• _What you have to do_:
Would you print the material exactly, starting at its first line and ending at the line holding "branch of [Result]."?

[Data excerpts — start]

(** * clash-dashboard: the control client of [src/lib/request.ts]

    A shallow embedding of the endpoint resolver, the REST wrappers that the
    stream factories depend on, and the two stream singleton factories,
    together with the properties the specification states about them.

    JavaScript values are modelled by the types TypeScript gives them:
    strings as [string], [string | null] as [option string], HTTP status
    codes as [Z], and a rejected promise or a thrown exception as the [Throw]
    branch of [Result].  An [await] is the bind of the corresponding monad. *)

From Stdlib Require Import String List ZArith Bool Arith Lia.
Import ListNotations.

Open Scope string_scope.

(* ------------------------------------------------------------------ *)
(** ** JavaScript basics *)

Module Js.

(** An [Error] object.  Every error is an object, hence truthy. *)
Record Error := mkError { name : string; message : string }.

(** The settled state of a promise (or the completion of a function
    body): fulfilled with a value, or rejected with an error. *)
Inductive Result (A : Type) : Type :=
| Ok (a : A)
| Throw (e : Error).
Arguments Ok {A} a.
Arguments Throw {A} e.

Definition bind {A B} (r : Result A) (k : A -> Result B) : Result B :=
  match r with
  | Ok a => k a
  | Throw e => Throw e
  end.

Definition is_throw {A} (r : Result A) : bool :=
  match r with Ok _ => false | Throw _ => true end.

(** [!!s] for a string: only the empty string is falsy. *)
Definition truthy (s : string) : bool := negb (s =? "").

(** [a ?? b] where [a : T | null | undefined]. *)
Definition nullish {A} (a : option A) (b : A) : A :=
  match a with Some v => v | None => b end.

(** [o?.f] where [o : T | undefined]. *)
Definition opt_chain {A B} (o : option A) (f : A -> B) : option B :=
  match o with Some v => Some (f v) | None => None end.

(** A value that is either a string or a boolean, as produced by
    [string | null ?? boolean]. *)
Inductive StrOrBool := IsStr (s : string) | IsBool (b : bool).

Definition truthy_sb (v : StrOrBool) : bool :=
  match v with IsStr s => truthy s | IsBool b => b end.
(** The members the encoder wrote are read back, in order, with one unit
    of fuel per member. *)
Lemma parse_members_encode (items : dict) :
  items <> [] ->
  forall (fuel : nat) (tail s : string),
    (List.length items <= fuel)%nat ->
    String quote s = encode_items items +:+ String newline (String "}" tail) ->
    parse_members fuel s = Ok (items, tail).
Proof.
  induction items as [|[k v] items IH]; [contradiction|].
  intros _ fuel tail s Hfuel Hs.
  destruct fuel as [|fuel]; [simpl in Hfuel; lia|].
  rewrite encode_items_cons, encode_item_app in Hs. unfold encoded at 1 in Hs.
  injection Hs as ->. cbn [fst snd].
  cbn [parse_members]. rewrite (scanstring_escape k). cbn [bind fst snd].
  unfold encoded.
  change (skip_space (String ":" (String " " (String quote ?x))))
    with (String ":" (String " " (String quote x))).
  cbv beta iota.
  destruct items as [|kv' items].
  - change (skip_space (String " " (String quote ?x))) with (String quote x).
    cbv beta iota. 
    change (Ascii.eqb quote quote) with true. cbv iota.
    rewrite (scanstring_escape v). cbn [bind fst snd]. reflexivity.
  - change (skip_space (String " " (String quote ?x))) with (String quote x).
    cbv beta iota. change (Ascii.eqb quote quote) with true. cbv iota.
    rewrite (scanstring_escape v). cbn [bind fst snd].
    unfold item_separator. rewrite !app_cons_s.
    assert (Hrest : exists s', String quote s'
              = encode_items (kv' :: items) +:+ String newline (String "}" tail)).
    { rewrite encode_items_cons, encode_item_app. unfold encoded at 1.
      eexists. reflexivity. }
    destruct Hrest as [s' Hs']. rewrite app_nil_s, <- Hs'.
    change (skip_space (String "," ?x)) with (String "," x). cbv beta iota.
    change (skip_space (String newline (String " " (String " " (String quote s')))))
      with (String quote s').
    cbv beta iota. change (Ascii.eqb quote quote) with true. cbv iota.
    rewrite (IH ltac:(discriminate) fuel tail s' ltac:(simpl in Hfuel; simpl; lia) Hs').
    reflexivity.
Qed.
Lemma started_trans connCtx st1 st2 st3 (new1 new2 : list (Task dyn H)) :
  started connCtx st1 st2 new1 → started connCtx st2 st3 new2 →
  started connCtx st1 st3 (new1 ++ new2).
Proof.
  intros (Hg1 & Hh1 & Hn1 & Hc1 & Hf1) (Hg2 & Hh2 & Hn2 & Hc2 & Hf2).
  unfold started. rewrite length_app, fmap_app, seq_app.
  split; [by rewrite Hg2, Hg1, app_assoc|].
  split; [congruence|]. split; [lia|].
  split; [by rewrite Hc1, Hc2, Hn1|].
  apply Forall_app. split; [done|].
  eapply Forall_impl; [exact Hf2|]. simpl. intros t Ht. by rewrite <- Hh1.
Qed.

Lemma started_handleRequest connCtx (data : list byte) st :
  ∃ new, started connCtx st (handleRequest connCtx data st).1 new.
Proof.
  destruct (handleRequest_shape connCtx data st)
    as [(rsp & ->)|[(rc & ->)|(req & h & Hid & Hh & ->)]].
  - exists []. rewrite serve_effect. by apply started_none.
  - exists []. by apply started_none.
  - exists [mkTask connCtx req h (next_ctx st) (next_ctx st)].
    unfold started. simpl. split; [done|]. split; [done|]. split; [lia|].
    split; [done|]. by apply Forall_singleton.
Qed.

(** X18. The goroutines the loop starts come after those that were there;
    each is for a request with an id other than [0], so none for a
    notification, and runs the handler that the table has for the method of
    its request; the handlers are as before; and each goroutine has a
    context of its own: the cancel functions of the goroutines started are
    the contexts made during the loop, one each, no two the same. *)
Theorem readLoop_starts_fresh_goroutines connCtx (reads : list (ReadEvent dyn)) st :
  ∃ new, started connCtx st (readLoop connCtx reads st).1 new ∧
         NoDup (task_cancelFn <$> new).
Proof.
  assert (∃ new, started connCtx st (readLoop connCtx reads st).1 new) as [new Hnew].
  { apply (readLoop_preserves (λ st1 st2, ∃ new, started connCtx st1 st2 new)).
    - intros st1. exists []. apply started_refl.
    - intros st1 st2 st3 [new1 H1] [new2 H2]. exists (new1 ++ new2).
      by eapply started_trans.
    - intros data st1. apply started_handleRequest. }
  exists new. split; [done|].
  destruct Hnew as (_ & _ & _ & -> & _). apply NoDup_seq.
Qed.

(** X19. When [ListenStream] returns, both deferred calls have run on the
    state the loop left: the registry is empty and every function it held
    has been called by [cancelAll], as often as it was held; and the cancel
    function of the connection context has been called, once, by the
    deferred [cancelFn()]. The connection and the goroutines are as the loop
    left them and the result is that of the loop. While the loop waits for
    a read, none of this has happened. *)
Theorem ListenStream_return_cancels_everything (ctx : Context)
    (reads : list (ReadEvent dyn)) st :
  let loop := readLoop (next_ctx st) reads (WithCancel ctx st).2 in
  let st' := (ListenStream ctx reads st).1 in
  (ListenStream ctx reads st).2 = loop.2 ∧
  (loop.2 ≠ None →
     m (canceler (listener st')) = ∅ ∧
     (∀ f, times f (fired (canceler (listener st'))) = held f (canceler (listener loop.1))) ∧
     released st' = released loop.1 ++ [next_ctx st] ∧
     conn st' = conn loop.1 ∧
     goroutines st' = goroutines loop.1) ∧
  (loop.2 = None → st' = loop.1).
Proof.
  intros loop st'. subst loop st'. unfold ListenStream. simpl.
  destruct (readLoop (next_ctx st) reads _) as [st2 [res|]]; simpl.
  - split; [done|]. split; [|done]. intros _.
    split; [done|]. split; [|done].
    intros f. unfold held. by rewrite times_app.
  - split; [done|]. split; [done|done].
Qed.

End ListenerLoopMore.

(** ** The driver service *)

Section ServerFacts.

Context {dyn H DR Package : Type} `{!GoLib dyn}.
Context `{!JSONType dyn (option (DriverRequestEnvelope DR))}.
Context `{!Boxed dyn (DriverResponse Package)}.

Implicit Types (st : State dyn H) (t : Task dyn H) (svc : Service).


(** X20. The listener of the service has one method. A request with an id
    other than [0] and any other method is answered with the
    [MethodNotFound] error under its id: on an open connection this is one
    [Write] of the frame of the encoding of that response. Nothing is
    started. *)
Theorem service_knows_one_method svc (connCtx : Context) (data : list byte)
    (req : Request) st :
  handlers (listener st) = handlers (Service_Listener svc) →
  json_Unmarshal_Request data = Ok req →
  req_ID req ≠ 0%Z →
  req_Method req ≠ "goPackageDriver/query" →
  let rsp := mkResponse (req_ID req) None
               (Some (mkError (-32601)%Z
                        (fmt_Sprintf "method not found: %q" [ArgString (req_Method req)])
                        None)) in
  let st' := (handleRequest connCtx data st).1 in
  handleRequest connCtx data st = serve rsp st ∧
  (∀ enc, json_Marshal rsp = Ok enc → broken (conn st) = None →
          sent (conn st') = sent (conn st) ++ [frame enc]) ∧
  goroutines st' = goroutines st.
Proof.
  intros Hhs Hdec Hid Hm rsp st'.
  assert (Hnone : handlers (listener st) !! req_Method req = None).
  { rewrite Hhs. simpl. by apply lookup_singleton_ne. }
  destruct (handleRequest_unknown_method connCtx data req st Hdec Hid Hnone)
    as (Hreq & _ & Hg & _).
  split; [exact Hreq|]. split; [|exact Hg].
  intros enc Henc Hopen. subst st'. rewrite Hreq. by apply served_on_open.
Qed.


(** *** The version of the runtime *)

Lemma strip_string_app (p s : string) : strip_string p (p +:+ s) = Some s.
Proof.
  induction p as [|a p IH]; simpl; [by destruct s|].
  by rewrite Ascii.eqb_refl.
Qed.

Lemma strip_string_Some (p s rest : string) :
  strip_string p s = Some rest → s = p +:+ rest.
Proof.
  revert s. induction p as [|a p IH]; intros s; simpl.
  - destruct s; by intros [= <-].
  - destruct s as [|b s]; [done|].
    destruct (Ascii.eqb a b) eqn:Hab; [|done].
    apply Ascii.eqb_eq in Hab as ->. intros Hs. by rewrite (IH _ Hs).
Qed.

Lemma leading_digits_app (ds rest : string) :
  all_digits ds = true → no_digit_ahead rest = true →
  leading_digits (ds +:+ rest) = ds.
Proof.
  intros Hds Hrest. induction ds as [|c ds IH]; simpl in *.
  - destruct rest as [|c rest]; [done|]. simpl in *.
    by destruct (is_digit c).
  - apply andb_true_iff in Hds as [Hc Hds]. by rewrite Hc, IH.
Qed.

Lemma leading_digits_split (s : string) :
  ∃ rest, s = leading_digits s +:+ rest ∧
          all_digits (leading_digits s) = true ∧ no_digit_ahead rest = true.
Proof.
  induction s as [|c s (rest & Hs & Hd & Hr)]; simpl.
  - by exists EmptyString.
  - destruct (is_digit c) eqn:Hc; simpl.
    + exists rest. rewrite Hc, Hd. split; [|done].
      change (String c s = String c (leading_digits s +:+ rest)). by f_equal.
    + exists (String c s). simpl. by rewrite Hc.
Qed.

Lemma digit_val_range (c : ascii) : is_digit c = true → (0 ≤ digit_val c ≤ 9)%Z.
Proof.
  unfold is_digit, digit_val. intros Hc.
  apply andb_true_iff in Hc as [H1 H2].
  apply Nat.leb_le in H1, H2. lia.
Qed.

Lemma decimal_value_nonneg (ds : string) : all_digits ds = true → (0 ≤ decimal_value ds)%Z.
Proof.
  induction ds as [|c ds IH]; simpl; [done|].
  intros Hds. apply andb_true_iff in Hds as [Hc Hds].
  pose proof (digit_val_range c Hc). specialize (IH Hds).
  assert (0 < 10 ^ Z.of_nat (String.length ds))%Z by (apply Z.pow_pos_nonneg; lia).
  nia.
Qed.

Lemma parse_digits_value (ds : string) (acc : Z) :
  all_digits ds = true →
  parse_digits acc ds
  = Some (acc * 10 ^ Z.of_nat (String.length ds) + decimal_value ds)%Z.
Proof.
  revert acc. induction ds as [|c ds IH]; intros acc Hds; simpl in *.
  - f_equal. lia.
  - apply andb_true_iff in Hds as [Hc Hds]. rewrite Hc, (IH _ Hds). f_equal.
    rewrite Nat2Z.inj_succ, Z.pow_succ_r by lia. lia.
Qed.

Lemma Atoi_digits (intSize : Z) (ds : string) :
  ds ≠ EmptyString → all_digits ds = true →
  Atoi intSize ds
  = if (decimal_value ds <? 2 ^ (intSize - 1))%Z then Some (decimal_value ds) else None.
Proof.
  intros Hne Hds. destruct ds as [|c ds]; [done|].
  assert (Hc : is_digit c = true) by (simpl in Hds; by apply andb_true_iff in Hds as [? _]).
  unfold Atoi.
  assert (Ascii.eqb c "+" = false ∧ Ascii.eqb c "-" = false) as [-> ->].
  { split; apply Ascii.eqb_neq; intros ->; done. }
  rewrite (parse_digits_value _ _ Hds). simpl (0 * _ + _)%Z. done.
Qed.

Lemma match_go1_here (ds rest : string) :
  ds ≠ EmptyString → all_digits ds = true → no_digit_ahead rest = true →
  match_go1 ("go1." +:+ ds +:+ rest) = Some ds.
Proof.
  intros Hne Hds Hrest. unfold match_go1.
  rewrite strip_string_app, (leading_digits_app _ _ Hds Hrest).
  by destruct ds.
Qed.

Lemma FindStringSubmatch_head (ds rest : string) :
  ds ≠ EmptyString → all_digits ds = true → no_digit_ahead rest = true →
  FindStringSubmatch ("go1." +:+ ds +:+ rest) = Some ds.
Proof.
  intros Hne Hds Hrest. unfold FindStringSubmatch.
  pose proof (match_go1_here ds rest Hne Hds Hrest) as Hm.
  change ("go1." +:+ ds +:+ rest) with (String "g" ("o1." +:+ ds +:+ rest)) in *.
  simpl find_go1. by rewrite Hm.
Qed.

(** X22. A version that begins with [go1.], then digits, then the end or a
    character that is no digit, gives the number the digits spell as the
    minor version, with the compiler and the architecture as given,
    provided the number fits an [int]; leading zeros do not matter. *)
Theorem BuildRuntimeInfo_reads_the_minor_version (intSize : Z)
    (ds rest compiler goarch : string) :
  ds ≠ EmptyString → all_digits ds = true → no_digit_ahead rest = true →
  (decimal_value ds < 2 ^ (intSize - 1))%Z →
  BuildRuntimeInfo intSize ("go1." +:+ ds +:+ rest) compiler goarch
  = (mkRuntimeInfo (decimal_value ds) compiler goarch, None).
Proof.
  intros Hne Hds Hrest Hfit. unfold BuildRuntimeInfo.
  rewrite (FindStringSubmatch_head _ _ Hne Hds Hrest), (Atoi_digits _ _ Hne Hds).
  apply Z.ltb_lt in Hfit. by rewrite Hfit.
Qed.

(** X23. When the digits after [go1.] spell a number that does not fit an
    [int], the result is the zero [RuntimeInfo] and the error "go minor
    version is not a number", with the digits and the version. *)
Theorem BuildRuntimeInfo_rejects_a_number_too_large (intSize : Z)
    (ds rest compiler goarch : string) :
  ds ≠ EmptyString → all_digits ds = true → no_digit_ahead rest = true →
  (2 ^ (intSize - 1) ≤ decimal_value ds)%Z →
  BuildRuntimeInfo intSize ("go1." +:+ ds +:+ rest) compiler goarch
  = (zero_RuntimeInfo,
     Some (ErrOpaque (fmt_Sprintf "go minor version is not a number: %q (in %q)"
                        [ArgString ds; ArgString ("go1." +:+ ds +:+ rest)]))).
Proof.
  intros Hne Hds Hrest Hbig. unfold BuildRuntimeInfo.
  rewrite (FindStringSubmatch_head _ _ Hne Hds Hrest), (Atoi_digits _ _ Hne Hds).
  apply Z.ltb_ge in Hbig. by rewrite Hbig.
Qed.

Lemma find_go1_no_line (s : string) :
  has_newline s = false → find_go1 false s = None.
Proof.
  induction s as [|c s IH]; [done|]. simpl.
  intros Hnl. apply orb_false_iff in Hnl as [Hc Hnl]. rewrite Hc. by apply IH.
Qed.

(** X24. A version of one line that does not begin with [go1.] and a digit
    gives the zero [RuntimeInfo] and the error "failed to parse Go
    version", with the version. *)
Theorem BuildRuntimeInfo_rejects_other_versions (intSize : Z)
    (rv compiler goarch : string) :
  has_newline rv = false →
  (∀ rest, rv = "go1." +:+ rest → no_digit_ahead rest = true) →
  BuildRuntimeInfo intSize rv compiler goarch
  = (zero_RuntimeInfo,
     Some (ErrOpaque (fmt_Sprintf "failed to parse Go version: %q" [ArgString rv]))).
Proof.
  intros Hnl Hhead. unfold BuildRuntimeInfo.
  assert (Hfind : FindStringSubmatch rv = None); [|by rewrite Hfind].
  unfold FindStringSubmatch. destruct rv as [|c rv]; [done|].
  assert (Hm : match_go1 (String c rv) = None).
  { unfold match_go1. destruct (strip_string "go1." (String c rv)) as [rest|] eqn:Hs; [|done].
    apply strip_string_Some in Hs. specialize (Hhead rest Hs).
    destruct rest as [|d rest]; [done|]. simpl in *.
    by destruct (is_digit d). }
  simpl find_go1. rewrite Hm.
  simpl in Hnl. apply orb_false_iff in Hnl as [Hc Hnl]. rewrite Hc.
  by apply find_go1_no_line.
Qed.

[Data excerpts — finish]

• _Answer space_:
(** * clash-dashboard: the control client of [src/lib/request.ts]

    A shallow embedding of the endpoint resolver, the REST wrappers that the
    stream factories depend on, and the two stream singleton factories,
    together with the properties the specification states about them.

    JavaScript values are modelled by the types TypeScript gives them:
    strings as [string], [string | null] as [option string], HTTP status
    codes as [Z], and a rejected promise or a thrown exception as the [Throw]
    branch of [Result].  An [await] is the bind of the corresponding monad. *)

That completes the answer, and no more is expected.